Oxána Bánszegi a confié à PsyPost : « Nous nous attendions à des différences, mais nous avons été surpris de constater qu’elles allaient dans des directions opposées selon l’illusion. » Elle ajoute que les deux sont des illusions géométriques, mais que le cerveau les traite probablement différemment, justifiant de les étudier séparément.
Au-delà des illusions géométriques : Kanizsa et la contraste simultané
Les enfants avec TDAH ont également obtenu des résultats légèrement moins bons à l’illusion de Kanizsa.
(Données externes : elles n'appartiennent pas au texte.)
(* ===== verification/WorkflowObservation.v ===== *)
(** * Host observations: market_agent/workflow_observation.py and
    market_agent/workflow_embedding_work_item.py

    What the host records of a coordinated execution: provider attempts with their
    pinned prices, the canonical fold of a workflow's usage, the checkpoints of the
    graph, and the append-only collector.  A float is a binary64; two records are
    equal in Python when their floats compare equal, which is equality up to the
    sign of a zero. *)
From stdpp Require Import pretty.
From S2P Require Import Prelude PyStrings PyDict PyFloat PyFloatText PyDecimal PyDecimalText PyModel Resilience WorkflowPricing.
Local Open Scope string_scope.
Local Open Scope list_scope.
Local Open Scope Z_scope.

(** ** Enumerations *)
Inductive CoreNodeName := N_plan | N_dispatch | N_recover | N_decide | N_reflect | N_risk | N_assemble.
#[export] Instance CoreNodeName_eq_dec : EqDecision CoreNodeName.
Proof. solve_decision. Defined.
Inductive NodeOutcome := NO_completed | NO_failed | NO_cancelled.
Inductive CheckpointDecision := CD_continue | CD_stop | CD_degrade.
#[export] Instance CheckpointDecision_eq_dec : EqDecision CheckpointDecision.
Proof. solve_decision. Defined.
Inductive UsageSource :=
  | provider_response | provider_usage_unavailable
  | fixed_cache | semantic_cache | local_knowledge | abstention | historical_cache
  | embedding_response | embedding_usage_unavailable.
#[export] Instance UsageSource_eq_dec : EqDecision UsageSource.
Proof. solve_decision. Defined.
Inductive ExecutionState := X_pending | X_running | X_succeeded | X_failed | X_cancelled.
#[export] Instance ExecutionState_eq_dec : EqDecision ExecutionState.
Proof. solve_decision. Defined.
#[export] Instance spec_float_eq_dec : EqDecision spec_float.
Proof. solve_decision. Defined.

(** ** Attempts *)
Definition EMBEDDING_MODEL_ID : string := "text-embedding-3-small".
Definition EMBEDDING_PRICING_VERSION : string := "openai-embedding-2026-09-15".
Definition EMBEDDING_INPUT_PRICE_PER_MILLION : decimal := Dec false 2 (-2).
Definition PROVIDER_PRICING_VERSION : string := "openai-standard-2026-08-01".
(** [embedding_cost] *)
Definition embedding_cost (prompt_tokens : Z) : result decimal :=
  _ ← check (0 <? prompt_tokens) (ValueError "embedding usage requires positive integer prompt tokens");
  dec_div (dec_mul (dec_of_Z prompt_tokens) EMBEDDING_INPUT_PRICE_PER_MILLION) (dec_of_Z 1000000).

(** [TokenUsage] has the five counters of [UsageTokens]. *)
Definition validate_tokens : cleaner UsageTokens := fun u =>
  _ ← check (forallb (Z.leb 0) [us_input_tokens u; us_cached_input_tokens u; us_cache_write_tokens u; us_output_tokens u;
                                us_web_search_tool_calls u]) (ValidationError "greater than or equal to 0");
  _ ← raise_when (us_input_tokens u <? us_cached_input_tokens u) (ValueError "cached input tokens cannot exceed input tokens");
  Ok u.
Definition zero_tokens : UsageTokens :=
  {| us_input_tokens := 0; us_cached_input_tokens := 0; us_cache_write_tokens := 0; us_output_tokens := 0; us_web_search_tool_calls := 0 |}.
(** [NonNegativeFinite] on floats. *)
Definition NonNegativeFloat : cleaner spec_float := fun f =>
  if float_finite f && SFleb float_0 f then Ok f else Raise (ValidationError "greater than or equal to 0").

Record AttemptUsage := {
  at_workflow_id : string; at_trace_id : string; at_task_id : string; at_attempt : Z; at_node : CoreNodeName;
  at_provider : string; at_provider_request_id : string; at_model_id : string; at_model_tier : option ModelTier;
  at_pricing_version : string; at_pricing_model_id : option string; at_pricing_band : option PricingBand;
  at_tokens : option UsageTokens; at_estimated_cost_usd : spec_float; at_latency_ms : Z; at_source : UsageSource }.
Definition PRICING_MODEL_IDS : list string := ["gpt-5.6-luna"; "gpt-5.6-terra"; "gpt-5.6-sol"; EMBEDDING_MODEL_ID].
Definition PricingModelId : cleaner string := fun s =>
  if bool_decide (s ∈ PRICING_MODEL_IDS) then Ok s else Raise (ValidationError "pricing model").
Definition clean_attempt : cleaner AttemptUsage := fun a =>
  workflow ← ShortText (at_workflow_id a); trace ← ShortText (at_trace_id a); task ← ShortText (at_task_id a);
  attempt ← NonNegativeInt (at_attempt a); provider ← ShortText (at_provider a);
  request ← ShortText (at_provider_request_id a); model_id ← ShortText (at_model_id a);
  version ← ShortText (at_pricing_version a); pricing_model ← optional PricingModelId (at_pricing_model_id a);
  tokens ← optional validate_tokens (at_tokens a); cost ← NonNegativeFloat (at_estimated_cost_usd a);
  latency ← NonNegativeInt (at_latency_ms a);
  Ok {| at_workflow_id := workflow; at_trace_id := trace; at_task_id := task; at_attempt := attempt; at_node := at_node a;
        at_provider := provider; at_provider_request_id := request; at_model_id := model_id; at_model_tier := at_model_tier a;
        at_pricing_version := version; at_pricing_model_id := pricing_model; at_pricing_band := at_pricing_band a;
        at_tokens := tokens; at_estimated_cost_usd := cost; at_latency_ms := latency; at_source := at_source a |}.

Definition is_embedding (s : UsageSource) : bool :=
  match s with embedding_response | embedding_usage_unavailable => true | _ => false end.
Definition is_provider (s : UsageSource) : bool :=
  match s with provider_response | provider_usage_unavailable => true | _ => false end.
(** [is_provider_attempt] *)
Definition is_provider_attempt (a : AttemptUsage) : bool := is_provider (at_source a) || is_embedding (at_source a).
(** [Decimal(str(item.estimated_cost_usd))] *)
Definition attempt_cost (a : AttemptUsage) : decimal := decimal_of_float (at_estimated_cost_usd a).

Section Observation.
(** The text of the web search tool price in the process environment, when it is set. *)
Context (tool_price : option string).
Cette illusion présente des formes incomplètes que le cerveau a tendance à « compléter ». Ici, ils identifiaient moins souvent le contour caché, ce qui indique que certains types de traitement visuel pourraient être affectés.
Cependant, pour les illusions du Contraste Simultané et du Serpent en Mouvement, aucune différence significative n’a été observée. Les deux groupes percevaient ces illusions de manière similaire. Cela suggère que l’altération de la perception n’est pas un déficit visuel général, mais est plutôt liée à des mécanismes cognitifs spécifiques.
L’importance des données oculométriques et des temps de réaction
Outre les réponses, les chercheurs ont utilisé un oculomètre pour suivre le regard des participants. Cela a permis de vérifier que les enfants atteints de TDAH ne passaient pas moins de temps à regarder les images. Les données ont montré une durée de fixation similaire entre les groupes, confirmant que les différences perceptuelles ne proviennent pas d’un manque d’attention pendant la tâche.
Les temps de réaction ont aussi été analysés. Les enfants répondaient plus rapidement lors des essais illusoires que lors des essais de contrôle, un schéma constant dans tous les groupes. Cela indique que les participants vivaient réellement les illusions et ne devinaient pas. Les différences de temps de réaction entre les groupes étaient minimales, ce qui montre que les effets observés ne sont pas dus à un traitement ou à une prise de décision plus lents.
« Le message principal est que les enfants avec TDAH peuvent percevoir les choses différemment, et cela peut affecter leur vie quotidienne », explique Bánszegi. « Par exemple, ils pourraient négliger des détails dans une scène complexe ou, au contraire, se concentrer excessivement sur de petits détails et manquer la vue d’ensemble. » Elle insiste sur le fait que cette sensibilité différente n’est ni bonne ni mauvaise, mais représente un style de traitement distinct.
Implications et perspectives futures
Ces découvertes suggèrent que les enfants avec TDAH peuvent percevoir certains environnements visuels différemment. Cela pourrait avoir des implications concrètes, notamment dans l’interprétation de scènes visuelles complexes ou la réponse aux instructions visuelles en classe.
Pour l’avenir, les chercheurs souhaitent étudier la perception des illusions chez les enfants encore plus jeunes, y compris les enfants d’âge préscolaire. Cela pourrait aider à identifier des schémas de développement perceptuel précoces, surtout chez les enfants non encore diagnostiqués. « Ces résultats soulèvent de nombreuses questions et ouvrent de nouvelles pistes de recherche », déclare Bánszegi. Elle reconnaît les défis de diagnostiquer et de tester de jeunes enfants, nécessitant des stimuli plus engageants et adaptés.
L’étude, « Perception of Visual Illusions in Children and Teenagers With ADHD », a été menée par Valeria Montiel, Vania Navarrete, Ana M. González-Pérez, Carolina Vázquez de Alba, Ricardo Díaz-Sánchez, Péter Szenczi, Marcos Rosetti, Rosa E. Ulloa et Oxána Bánszegi.